#### Work required
Your task is to repeat exactly the lines below between the line holding "(** A resolved" and the line holding "Lemma request_state c", inclusive, and only those.

#### Entries provided

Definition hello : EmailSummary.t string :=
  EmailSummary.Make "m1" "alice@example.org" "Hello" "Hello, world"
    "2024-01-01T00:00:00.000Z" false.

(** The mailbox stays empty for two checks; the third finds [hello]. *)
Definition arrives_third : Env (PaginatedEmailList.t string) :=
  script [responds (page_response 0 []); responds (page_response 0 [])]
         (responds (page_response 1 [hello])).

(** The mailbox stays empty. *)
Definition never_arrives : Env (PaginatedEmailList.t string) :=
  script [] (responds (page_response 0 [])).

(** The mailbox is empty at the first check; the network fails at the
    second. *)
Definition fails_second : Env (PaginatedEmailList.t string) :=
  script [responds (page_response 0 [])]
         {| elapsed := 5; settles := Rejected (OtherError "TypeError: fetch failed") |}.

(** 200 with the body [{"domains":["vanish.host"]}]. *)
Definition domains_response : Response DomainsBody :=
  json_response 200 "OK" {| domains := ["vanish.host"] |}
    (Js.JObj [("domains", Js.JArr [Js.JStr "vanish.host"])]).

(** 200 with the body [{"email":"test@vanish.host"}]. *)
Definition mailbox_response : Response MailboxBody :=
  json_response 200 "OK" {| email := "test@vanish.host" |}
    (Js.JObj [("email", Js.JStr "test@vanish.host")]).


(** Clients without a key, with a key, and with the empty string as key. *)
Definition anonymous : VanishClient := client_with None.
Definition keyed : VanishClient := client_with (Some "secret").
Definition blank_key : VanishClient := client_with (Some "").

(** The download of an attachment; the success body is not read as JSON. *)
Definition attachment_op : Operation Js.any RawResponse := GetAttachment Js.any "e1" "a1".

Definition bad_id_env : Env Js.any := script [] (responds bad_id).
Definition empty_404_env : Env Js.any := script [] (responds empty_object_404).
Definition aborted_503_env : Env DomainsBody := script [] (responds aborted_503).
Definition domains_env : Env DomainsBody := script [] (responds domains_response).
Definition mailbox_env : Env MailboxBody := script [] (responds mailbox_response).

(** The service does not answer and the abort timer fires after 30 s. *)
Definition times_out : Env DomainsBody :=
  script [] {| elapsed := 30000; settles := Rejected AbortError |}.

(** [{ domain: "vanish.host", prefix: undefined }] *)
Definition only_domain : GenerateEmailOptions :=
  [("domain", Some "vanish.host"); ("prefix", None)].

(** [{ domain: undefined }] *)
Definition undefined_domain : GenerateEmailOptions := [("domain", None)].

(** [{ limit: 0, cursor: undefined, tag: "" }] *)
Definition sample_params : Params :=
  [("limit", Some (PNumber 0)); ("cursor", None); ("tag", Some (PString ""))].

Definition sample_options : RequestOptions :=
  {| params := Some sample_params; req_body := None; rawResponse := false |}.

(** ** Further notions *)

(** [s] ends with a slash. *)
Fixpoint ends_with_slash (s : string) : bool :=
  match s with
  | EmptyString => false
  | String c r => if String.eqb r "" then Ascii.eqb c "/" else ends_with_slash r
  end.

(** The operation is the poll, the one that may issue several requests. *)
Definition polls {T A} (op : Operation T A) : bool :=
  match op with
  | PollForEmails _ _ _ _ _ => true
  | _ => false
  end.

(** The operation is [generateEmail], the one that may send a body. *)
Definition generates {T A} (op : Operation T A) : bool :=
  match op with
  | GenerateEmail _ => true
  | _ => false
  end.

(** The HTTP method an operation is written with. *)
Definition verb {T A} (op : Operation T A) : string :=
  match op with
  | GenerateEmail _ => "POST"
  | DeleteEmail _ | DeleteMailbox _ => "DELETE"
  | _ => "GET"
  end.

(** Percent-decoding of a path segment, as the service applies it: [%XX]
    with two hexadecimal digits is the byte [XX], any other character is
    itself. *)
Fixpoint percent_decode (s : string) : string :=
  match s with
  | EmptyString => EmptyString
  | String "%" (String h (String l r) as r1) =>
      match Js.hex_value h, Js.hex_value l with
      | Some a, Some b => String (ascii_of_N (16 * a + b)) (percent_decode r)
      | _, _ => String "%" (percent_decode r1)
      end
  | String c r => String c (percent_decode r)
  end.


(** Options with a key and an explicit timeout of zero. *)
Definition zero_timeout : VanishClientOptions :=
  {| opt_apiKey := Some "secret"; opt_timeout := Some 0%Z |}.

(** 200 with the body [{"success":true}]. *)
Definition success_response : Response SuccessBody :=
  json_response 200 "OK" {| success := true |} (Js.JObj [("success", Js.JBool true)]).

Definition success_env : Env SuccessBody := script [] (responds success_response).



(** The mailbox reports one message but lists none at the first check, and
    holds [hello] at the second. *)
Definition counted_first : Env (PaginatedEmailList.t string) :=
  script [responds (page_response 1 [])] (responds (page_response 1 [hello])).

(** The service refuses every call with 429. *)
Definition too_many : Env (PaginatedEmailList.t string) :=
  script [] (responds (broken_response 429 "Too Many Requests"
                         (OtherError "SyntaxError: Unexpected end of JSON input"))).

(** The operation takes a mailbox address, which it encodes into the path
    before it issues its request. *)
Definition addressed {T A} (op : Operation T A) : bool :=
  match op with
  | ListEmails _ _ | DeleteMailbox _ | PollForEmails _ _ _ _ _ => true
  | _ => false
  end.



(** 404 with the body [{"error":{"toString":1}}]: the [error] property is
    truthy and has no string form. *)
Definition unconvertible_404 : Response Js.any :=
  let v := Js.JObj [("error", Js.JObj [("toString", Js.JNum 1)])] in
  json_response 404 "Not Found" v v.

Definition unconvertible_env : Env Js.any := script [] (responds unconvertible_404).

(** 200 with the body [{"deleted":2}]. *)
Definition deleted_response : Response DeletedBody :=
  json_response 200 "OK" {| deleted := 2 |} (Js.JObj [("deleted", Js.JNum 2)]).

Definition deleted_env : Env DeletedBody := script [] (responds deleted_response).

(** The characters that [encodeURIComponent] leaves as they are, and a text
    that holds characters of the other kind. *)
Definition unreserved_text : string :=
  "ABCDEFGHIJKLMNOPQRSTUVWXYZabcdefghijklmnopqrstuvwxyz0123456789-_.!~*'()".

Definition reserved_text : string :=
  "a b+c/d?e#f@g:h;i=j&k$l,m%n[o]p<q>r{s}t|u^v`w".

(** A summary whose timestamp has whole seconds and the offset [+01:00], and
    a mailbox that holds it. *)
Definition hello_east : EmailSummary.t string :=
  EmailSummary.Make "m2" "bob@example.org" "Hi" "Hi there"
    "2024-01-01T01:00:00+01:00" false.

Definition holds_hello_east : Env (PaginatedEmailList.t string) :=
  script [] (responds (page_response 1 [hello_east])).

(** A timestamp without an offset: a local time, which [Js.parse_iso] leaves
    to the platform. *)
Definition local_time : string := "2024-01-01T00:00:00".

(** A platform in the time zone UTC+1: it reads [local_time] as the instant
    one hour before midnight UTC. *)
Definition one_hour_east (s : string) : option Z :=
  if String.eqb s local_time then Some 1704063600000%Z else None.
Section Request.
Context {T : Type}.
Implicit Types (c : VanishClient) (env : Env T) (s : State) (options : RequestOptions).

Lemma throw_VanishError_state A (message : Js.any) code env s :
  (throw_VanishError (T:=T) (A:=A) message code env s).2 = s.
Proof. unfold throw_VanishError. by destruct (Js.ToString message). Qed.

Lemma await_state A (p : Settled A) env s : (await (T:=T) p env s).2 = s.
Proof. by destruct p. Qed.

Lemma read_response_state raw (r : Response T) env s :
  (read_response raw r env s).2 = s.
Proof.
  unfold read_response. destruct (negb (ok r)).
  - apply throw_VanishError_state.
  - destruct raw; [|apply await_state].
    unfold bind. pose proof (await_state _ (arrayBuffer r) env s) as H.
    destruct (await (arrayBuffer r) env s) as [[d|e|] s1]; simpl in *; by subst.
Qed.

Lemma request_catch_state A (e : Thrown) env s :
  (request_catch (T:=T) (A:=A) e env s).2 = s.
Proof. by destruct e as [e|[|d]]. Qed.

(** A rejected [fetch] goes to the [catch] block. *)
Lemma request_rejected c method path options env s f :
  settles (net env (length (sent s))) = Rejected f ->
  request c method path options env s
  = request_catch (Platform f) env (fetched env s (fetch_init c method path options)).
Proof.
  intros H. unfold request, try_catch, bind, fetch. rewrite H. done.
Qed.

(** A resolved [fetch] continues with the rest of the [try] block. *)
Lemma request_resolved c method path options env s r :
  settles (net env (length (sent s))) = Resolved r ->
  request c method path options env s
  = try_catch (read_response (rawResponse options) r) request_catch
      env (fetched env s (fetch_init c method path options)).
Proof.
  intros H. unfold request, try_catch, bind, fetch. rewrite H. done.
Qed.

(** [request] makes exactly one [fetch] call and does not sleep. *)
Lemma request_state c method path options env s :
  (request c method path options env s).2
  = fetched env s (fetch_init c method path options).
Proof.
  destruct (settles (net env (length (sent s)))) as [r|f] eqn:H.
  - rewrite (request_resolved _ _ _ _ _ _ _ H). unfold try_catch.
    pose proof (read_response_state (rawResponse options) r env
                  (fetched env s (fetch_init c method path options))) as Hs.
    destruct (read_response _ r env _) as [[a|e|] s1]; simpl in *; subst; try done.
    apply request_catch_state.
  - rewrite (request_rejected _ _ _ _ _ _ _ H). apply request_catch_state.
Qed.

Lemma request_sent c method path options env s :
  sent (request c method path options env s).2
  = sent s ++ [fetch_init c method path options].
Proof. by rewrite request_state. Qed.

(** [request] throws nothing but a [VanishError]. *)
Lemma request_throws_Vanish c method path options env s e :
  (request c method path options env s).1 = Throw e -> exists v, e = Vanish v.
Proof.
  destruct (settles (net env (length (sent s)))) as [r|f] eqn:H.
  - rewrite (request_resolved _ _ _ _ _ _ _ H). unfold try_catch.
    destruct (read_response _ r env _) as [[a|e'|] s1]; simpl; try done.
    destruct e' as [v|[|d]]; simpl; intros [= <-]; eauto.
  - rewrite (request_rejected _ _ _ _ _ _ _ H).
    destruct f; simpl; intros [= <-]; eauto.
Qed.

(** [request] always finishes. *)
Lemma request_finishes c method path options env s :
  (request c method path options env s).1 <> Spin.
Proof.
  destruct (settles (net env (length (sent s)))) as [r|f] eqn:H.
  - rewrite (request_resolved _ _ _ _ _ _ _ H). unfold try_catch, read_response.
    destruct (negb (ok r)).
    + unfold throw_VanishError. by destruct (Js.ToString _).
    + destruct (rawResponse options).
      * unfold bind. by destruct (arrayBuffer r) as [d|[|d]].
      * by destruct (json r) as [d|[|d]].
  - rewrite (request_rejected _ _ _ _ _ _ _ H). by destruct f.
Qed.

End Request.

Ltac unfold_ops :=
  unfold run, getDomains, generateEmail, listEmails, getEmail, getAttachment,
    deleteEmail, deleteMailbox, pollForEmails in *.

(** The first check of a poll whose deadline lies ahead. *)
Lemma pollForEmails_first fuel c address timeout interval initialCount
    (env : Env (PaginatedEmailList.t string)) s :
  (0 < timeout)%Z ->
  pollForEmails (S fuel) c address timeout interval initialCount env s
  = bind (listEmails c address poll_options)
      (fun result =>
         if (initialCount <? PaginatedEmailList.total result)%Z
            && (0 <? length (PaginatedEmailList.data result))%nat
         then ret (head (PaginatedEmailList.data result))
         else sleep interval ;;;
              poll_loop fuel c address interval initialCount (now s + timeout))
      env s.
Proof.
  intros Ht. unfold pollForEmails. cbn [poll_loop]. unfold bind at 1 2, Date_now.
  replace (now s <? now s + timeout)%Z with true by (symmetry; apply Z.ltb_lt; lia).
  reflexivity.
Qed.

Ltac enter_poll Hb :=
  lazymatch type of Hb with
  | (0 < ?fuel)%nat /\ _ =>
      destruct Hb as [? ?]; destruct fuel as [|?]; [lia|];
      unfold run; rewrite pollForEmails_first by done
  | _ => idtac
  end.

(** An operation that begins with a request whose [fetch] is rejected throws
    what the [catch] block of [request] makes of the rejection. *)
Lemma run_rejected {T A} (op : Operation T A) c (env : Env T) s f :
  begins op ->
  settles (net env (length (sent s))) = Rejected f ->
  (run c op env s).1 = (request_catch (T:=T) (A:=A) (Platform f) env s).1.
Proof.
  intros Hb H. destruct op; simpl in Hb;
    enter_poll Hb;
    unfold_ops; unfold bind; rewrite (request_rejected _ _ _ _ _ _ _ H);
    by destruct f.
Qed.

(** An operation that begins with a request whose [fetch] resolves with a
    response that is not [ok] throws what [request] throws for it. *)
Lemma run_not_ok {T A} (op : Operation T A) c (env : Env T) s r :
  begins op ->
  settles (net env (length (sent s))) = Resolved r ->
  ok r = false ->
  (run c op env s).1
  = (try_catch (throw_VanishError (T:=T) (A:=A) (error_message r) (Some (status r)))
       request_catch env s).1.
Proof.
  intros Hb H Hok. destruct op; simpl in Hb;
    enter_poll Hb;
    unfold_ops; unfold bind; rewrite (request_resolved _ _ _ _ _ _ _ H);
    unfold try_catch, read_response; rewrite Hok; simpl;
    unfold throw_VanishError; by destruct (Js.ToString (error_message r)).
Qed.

#### Result for this task
(** A resolved [fetch] continues with the rest of the [try] block. *)
Lemma request_resolved c method path options env s r :
  settles (net env (length (sent s))) = Resolved r ->
  request c method path options env s
  = try_catch (read_response (rawResponse options) r) request_catch
      env (fetched env s (fetch_init c method path options)).
Proof.
  intros H. unfold request, try_catch, bind, fetch. rewrite H. done.
Qed.

(** [request] makes exactly one [fetch] call and does not sleep. *)
Lemma request_state c method path options env s :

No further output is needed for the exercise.